DATA FOR THIS EXERCISE -

=-=-=-=-=

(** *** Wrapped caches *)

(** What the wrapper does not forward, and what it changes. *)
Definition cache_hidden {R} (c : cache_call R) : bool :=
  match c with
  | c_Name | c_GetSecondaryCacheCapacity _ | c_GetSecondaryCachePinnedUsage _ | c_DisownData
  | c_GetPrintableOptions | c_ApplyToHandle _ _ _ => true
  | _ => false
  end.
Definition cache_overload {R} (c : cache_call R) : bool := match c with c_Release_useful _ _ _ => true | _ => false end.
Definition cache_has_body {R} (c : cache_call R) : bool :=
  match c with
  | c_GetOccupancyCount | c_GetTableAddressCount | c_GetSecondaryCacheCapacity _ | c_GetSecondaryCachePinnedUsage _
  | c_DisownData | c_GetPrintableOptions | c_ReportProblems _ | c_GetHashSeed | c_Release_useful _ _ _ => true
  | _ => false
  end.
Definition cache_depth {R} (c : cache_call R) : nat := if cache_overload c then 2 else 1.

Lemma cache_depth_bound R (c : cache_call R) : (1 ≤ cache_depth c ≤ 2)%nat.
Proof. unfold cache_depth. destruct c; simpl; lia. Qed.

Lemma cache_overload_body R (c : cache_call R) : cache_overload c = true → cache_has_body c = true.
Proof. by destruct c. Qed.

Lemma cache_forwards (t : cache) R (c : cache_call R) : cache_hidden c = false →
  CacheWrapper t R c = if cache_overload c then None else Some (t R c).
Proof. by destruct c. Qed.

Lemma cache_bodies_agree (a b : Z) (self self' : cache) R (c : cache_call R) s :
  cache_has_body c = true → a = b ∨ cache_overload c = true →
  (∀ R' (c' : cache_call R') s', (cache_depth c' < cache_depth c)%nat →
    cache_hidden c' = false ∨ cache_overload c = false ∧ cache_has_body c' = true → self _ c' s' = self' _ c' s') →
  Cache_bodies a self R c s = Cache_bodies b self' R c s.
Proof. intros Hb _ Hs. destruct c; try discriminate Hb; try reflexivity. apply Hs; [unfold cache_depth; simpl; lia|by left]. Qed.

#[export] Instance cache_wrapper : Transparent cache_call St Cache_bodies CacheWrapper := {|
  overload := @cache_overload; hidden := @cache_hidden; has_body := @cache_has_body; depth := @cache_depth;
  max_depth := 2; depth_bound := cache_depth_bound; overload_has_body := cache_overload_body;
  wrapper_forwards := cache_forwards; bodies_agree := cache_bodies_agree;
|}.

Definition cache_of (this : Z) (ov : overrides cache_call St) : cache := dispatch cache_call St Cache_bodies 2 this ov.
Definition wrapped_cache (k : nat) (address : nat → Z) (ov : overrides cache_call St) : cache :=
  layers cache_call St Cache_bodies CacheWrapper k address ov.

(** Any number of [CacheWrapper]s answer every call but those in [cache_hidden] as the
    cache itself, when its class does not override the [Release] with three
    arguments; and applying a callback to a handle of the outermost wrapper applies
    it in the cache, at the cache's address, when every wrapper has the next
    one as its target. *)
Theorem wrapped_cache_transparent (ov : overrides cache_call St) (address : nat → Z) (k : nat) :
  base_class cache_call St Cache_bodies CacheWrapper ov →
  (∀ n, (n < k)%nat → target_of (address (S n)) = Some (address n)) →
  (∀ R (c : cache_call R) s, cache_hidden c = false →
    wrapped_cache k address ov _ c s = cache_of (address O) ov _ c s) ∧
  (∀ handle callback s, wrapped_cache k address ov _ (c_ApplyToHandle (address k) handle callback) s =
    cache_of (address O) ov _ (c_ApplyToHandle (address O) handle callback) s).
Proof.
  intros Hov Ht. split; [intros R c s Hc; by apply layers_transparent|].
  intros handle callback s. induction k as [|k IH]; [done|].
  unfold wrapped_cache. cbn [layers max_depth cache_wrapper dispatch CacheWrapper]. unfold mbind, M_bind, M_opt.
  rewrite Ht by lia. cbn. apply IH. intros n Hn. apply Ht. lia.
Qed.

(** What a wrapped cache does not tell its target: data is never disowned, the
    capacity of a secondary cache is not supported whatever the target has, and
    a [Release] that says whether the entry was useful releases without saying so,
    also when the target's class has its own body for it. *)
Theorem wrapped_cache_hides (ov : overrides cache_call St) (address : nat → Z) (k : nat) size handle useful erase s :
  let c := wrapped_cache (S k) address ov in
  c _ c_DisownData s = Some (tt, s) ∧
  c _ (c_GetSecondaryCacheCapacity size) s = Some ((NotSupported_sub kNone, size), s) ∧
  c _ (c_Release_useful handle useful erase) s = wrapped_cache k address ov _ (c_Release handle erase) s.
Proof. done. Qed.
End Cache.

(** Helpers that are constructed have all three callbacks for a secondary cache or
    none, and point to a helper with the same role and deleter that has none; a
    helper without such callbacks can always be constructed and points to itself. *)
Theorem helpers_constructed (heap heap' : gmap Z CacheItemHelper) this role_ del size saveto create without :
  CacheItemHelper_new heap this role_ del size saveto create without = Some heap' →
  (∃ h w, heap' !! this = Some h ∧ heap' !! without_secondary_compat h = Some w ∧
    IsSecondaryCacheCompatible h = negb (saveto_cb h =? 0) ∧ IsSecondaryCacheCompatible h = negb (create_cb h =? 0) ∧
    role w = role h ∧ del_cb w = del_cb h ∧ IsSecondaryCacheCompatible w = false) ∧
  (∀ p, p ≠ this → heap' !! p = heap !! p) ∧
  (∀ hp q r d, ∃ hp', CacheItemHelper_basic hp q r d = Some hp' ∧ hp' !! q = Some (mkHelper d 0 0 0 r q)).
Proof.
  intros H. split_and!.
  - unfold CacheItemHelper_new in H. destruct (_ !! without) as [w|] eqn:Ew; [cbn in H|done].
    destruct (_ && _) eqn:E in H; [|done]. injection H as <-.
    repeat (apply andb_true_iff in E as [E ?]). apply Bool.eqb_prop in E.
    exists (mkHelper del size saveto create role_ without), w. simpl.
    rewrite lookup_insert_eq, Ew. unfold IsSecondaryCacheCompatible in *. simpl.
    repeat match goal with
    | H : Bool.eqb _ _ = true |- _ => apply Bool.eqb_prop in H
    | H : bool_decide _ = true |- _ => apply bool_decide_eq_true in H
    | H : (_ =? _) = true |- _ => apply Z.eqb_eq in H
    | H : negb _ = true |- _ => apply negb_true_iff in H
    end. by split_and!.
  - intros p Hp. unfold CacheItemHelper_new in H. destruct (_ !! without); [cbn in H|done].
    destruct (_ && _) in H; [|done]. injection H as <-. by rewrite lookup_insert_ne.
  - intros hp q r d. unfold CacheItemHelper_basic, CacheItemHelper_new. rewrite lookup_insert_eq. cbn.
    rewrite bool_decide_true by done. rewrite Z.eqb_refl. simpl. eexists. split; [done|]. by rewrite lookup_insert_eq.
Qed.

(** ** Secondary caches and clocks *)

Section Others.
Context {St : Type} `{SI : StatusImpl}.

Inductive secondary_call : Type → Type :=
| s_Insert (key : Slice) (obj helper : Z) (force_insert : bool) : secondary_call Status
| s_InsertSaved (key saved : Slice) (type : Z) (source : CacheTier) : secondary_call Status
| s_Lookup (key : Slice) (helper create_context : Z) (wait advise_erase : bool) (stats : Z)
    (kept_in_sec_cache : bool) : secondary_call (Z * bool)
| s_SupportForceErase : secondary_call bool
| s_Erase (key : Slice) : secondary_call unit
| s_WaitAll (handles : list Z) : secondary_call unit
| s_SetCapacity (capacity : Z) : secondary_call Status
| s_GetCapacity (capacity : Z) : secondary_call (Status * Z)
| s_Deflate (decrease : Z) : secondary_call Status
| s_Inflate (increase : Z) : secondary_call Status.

=-=-=-=-=

TASK BRIEF - Return only the lines between the one holding "- intros hp" and the one holding "bool) : secondary_call Status", inclusive, exactly as they appear above.

ANSWER BOX -
  - intros hp q r d. unfold CacheItemHelper_basic, CacheItemHelper_new. rewrite lookup_insert_eq. cbn.
    rewrite bool_decide_true by done. rewrite Z.eqb_refl. simpl. eexists. split; [done|]. by rewrite lookup_insert_eq.
Qed.

(** ** Secondary caches and clocks *)

Section Others.
Context {St : Type} `{SI : StatusImpl}.

Inductive secondary_call : Type → Type :=
| s_Insert (key : Slice) (obj helper : Z) (force_insert : bool) : secondary_call Status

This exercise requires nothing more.